::: Data excerpts

(** A cycle rules out every dependency-first order of the keys. *)
Lemma cyclic_not_dependency_first (m : gmap string Spec) (l : list string) :
  cyclic m -> NoDup l -> (forall x, x ∈ l <-> x ∈ dom m) ->
  ~ dependency_first m l.
Proof.
  intros [a Ha] Hnd Hl Hdf.
  assert (forall x y, tc (requires m) x y -> before l y x) as Hb.
  { intros x y Hxy.
    induction Hxy as [x y Hreq|x y z Hreq _ IH].
    - apply Hdf; [|done]. apply Hl. destruct Hreq as (s & Hs & _).
      apply elem_of_dom. eauto.
    - eapply before_trans; [done|done|]. apply Hdf; [|done].
      apply Hl. destruct Hreq as (s & Hs & _). apply elem_of_dom. eauto. }
  by apply (before_irrefl l a Hnd), Hb.
Qed.

(** Ways to check [closed] and [acyclic] on a given map. *)
Lemma closed_check (m : gmap string Spec) :
  map_Forall (fun _ s => Forall (fun b => is_Some (m !! b)) (Requires s)) m ->
  closed m.
Proof.
  intros Hall a b (s & Hs & Hb). apply elem_of_dom.
  specialize (Hall a s Hs). cbn in Hall.
  by eapply Forall_forall in Hall.
Qed.

Lemma acyclic_rank (m : gmap string Spec) (rank : string -> nat) :
  map_Forall (fun a s => Forall (fun b => (rank b < rank a)%nat) (Requires s)) m ->
  acyclic m.
Proof.
  intros Hall.
  assert (forall x y, tc (requires m) x y -> (rank y < rank x)%nat) as Hlt.
  { intros x y Hxy.
    assert (forall u v, requires m u v -> (rank v < rank u)%nat) as Hstep.
    { intros u v (s & Hs & Hv). specialize (Hall u s Hs). cbn in Hall.
      by eapply Forall_forall in Hall. }
    induction Hxy as [x y Hreq|x y z Hreq _ IH].
    - by apply Hstep.
    - apply Hstep in Hreq. lia. }
  intros a Ha. apply Hlt in Ha. lia.
Qed.

Lemma chainABC_closed : closed chainABC.
Proof. apply closed_check. apply (bool_decide_unpack _). by vm_compute. Qed.

Lemma chainABC_acyclic : acyclic chainABC.
Proof. apply (acyclic_rank _ first_byte). apply (bool_decide_unpack _). by vm_compute. Qed.

Lemma cycleAB_closed : closed cycleAB.
Proof. apply closed_check. apply (bool_decide_unpack _). by vm_compute. Qed.

Lemma cycleAB_cyclic : cyclic cycleAB.
Proof.
  exists "A". apply tc_l with "B"; [|apply tc_once].
  - exists (pkg "A" "" ["B"]). split; [done|set_solver].
  - exists (pkg "B" "" ["A"]). split; [done|set_solver].
Qed.

(** ** The passes over the build order *)

Section ForOrder.
Variable body : Spec -> result Spec.

(** A name that the loop does not visit keeps its spec. *)
Lemma forOrder_other (order : list string) (specs r : gmap string Spec) (p : string) :
  forOrder body order specs = Ok r -> p ∉ order -> r !! p = specs !! p.
Proof.
  revert specs. induction order as [|q rest IH]; intros specs Hr Hp; cbn in Hr.
  - by injection Hr as <-.
  - apply not_elem_of_cons in Hp as [Hne Hp].
    destruct (specs !! q) as [s|]; [|done].
    destruct (body s) as [s'|]; [|done]. cbn in Hr.
    rewrite (IH _ Hr Hp). by rewrite lookup_insert_ne.
Qed.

::::::

■ Problem statement:
Only the lines from the one containing "forOrder body order" to the end of the data should be printed, exactly as they stand.

■ Result below:
  forOrder body order specs = Ok r -> p ∉ order -> r !! p = specs !! p.
Proof.
  revert specs. induction order as [|q rest IH]; intros specs Hr Hp; cbn in Hr.
  - by injection Hr as <-.
  - apply not_elem_of_cons in Hp as [Hne Hp].
    destruct (specs !! q) as [s|]; [|done].
    destruct (body s) as [s'|]; [|done]. cbn in Hr.
    rewrite (IH _ Hr Hp). by rewrite lookup_insert_ne.
Qed.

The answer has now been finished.